Dataset entries:
___
(** Closing a list of different open descriptors. *)
Lemma close_all_spec {X} b (key : X -> Z) (kvs : list X) w :
  NoDup (key <$> kvs) -> (forall fd, fd ∈ (key <$> kvs) -> fd ∈ fds_of (hist w)) ->
  closes_ok (hist w) ->
  wp b (for_each kvs (fun kv _ => do_call (Close (key kv));; mret tt) tt)
    (fun _ w' => fds_of (hist w') = fds_of (hist w) ∖ list_to_set (key <$> kvs) /\
       closes_ok (hist w') /\ stats w' = stats w /\ seen_of (hist w') = seen_of (hist w) /\
       mem_of (hist w') = mem_of (hist w) /\ maps_of (hist w') = maps_of (hist w)) w.
Proof.
  intros Hnd Hin Hcl.
  apply (wp_for_each b _ (fun rest _ w' => NoDup (key <$> rest) /\
    (forall fd, fd ∈ (key <$> rest) -> fd ∈ fds_of (hist w')) /\
    fds_of (hist w') ∖ list_to_set (key <$> rest) = fds_of (hist w) ∖ list_to_set (key <$> kvs) /\
    closes_ok (hist w') /\ stats w' = stats w /\ seen_of (hist w') = seen_of (hist w) /\
    mem_of (hist w') = mem_of (hist w) /\ maps_of (hist w') = maps_of (hist w))).
  - intros kv rest _ w1 (Hnd1 & Hin1 & Hf1 & Hc1 & ? & ? & ? & ?). cbn in Hnd1, Hin1, Hf1.
    apply NoDup_cons in Hnd1 as [Hni Hnd1]. wp_steps. ghost_simpl. ledger_simpl. split_and!; try done.
    + intros fd Hfd. assert (fd ∈ fds_of (hist w1)) by (apply Hin1; by constructor 2). set_solver.
    + rewrite <- Hf1. set_solver.
    + apply Hin1. constructor.
  - intros _ w' (_ & _ & Hf & ?). cbn in Hf. split; [set_solver|done].
  - by split_and!.
Qed.

Lemma NoDup_keys (m : gmap Z Z) : NoDup (fst <$> map_to_list m).
Proof. apply NoDup_fst_map_to_list. Qed.

Lemma keys_dom (m : gmap Z Z) : list_to_set (fst <$> map_to_list m) =@{gset Z} dom m.
Proof.
  apply set_eq. intros k. rewrite elem_of_list_to_set, list_elem_of_fmap, elem_of_dom. split.
  - intros ([k' v] & -> & Hin). apply elem_of_map_to_list in Hin. by eexists.
  - intros [v Hv]. exists (k, v). split; [done|]. by apply elem_of_map_to_list.
Qed.

Lemma delete_all_snd b (kvs : list (Z * Z)) w :
  wp b (for_each kvs (fun kv _ => delete_object kv.2) tt)
    (fun _ w' => hist w' = hist w /\ stats w' = stats w) w.
Proof.
  apply (wp_for_each b _ (fun _ _ w' => hist w' = hist w /\ stats w' = stats w)); [|done..].
  intros. by wp_step.
Qed.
___
* Work to complete:
If a line in the entries includes the word "intros", copy that line out.

* Answer box:
  intros Hnd Hin Hcl.
  - intros kv rest _ w1 (Hnd1 & Hin1 & Hf1 & Hc1 & ? & ? & ? & ?). cbn in Hnd1, Hin1, Hf1.
    + intros fd Hfd. assert (fd ∈ fds_of (hist w1)) by (apply Hin1; by constructor 2). set_solver.
  - intros _ w' (_ & _ & Hf & ?). cbn in Hf. split; [set_solver|done].
  apply set_eq. intros k. rewrite elem_of_list_to_set, list_elem_of_fmap, elem_of_dom. split.
  - intros ([k' v] & -> & Hin). apply elem_of_map_to_list in Hin. by eexists.
  - intros [v Hv]. exists (k, v). split; [done|]. by apply elem_of_map_to_list.
  intros. by wp_step.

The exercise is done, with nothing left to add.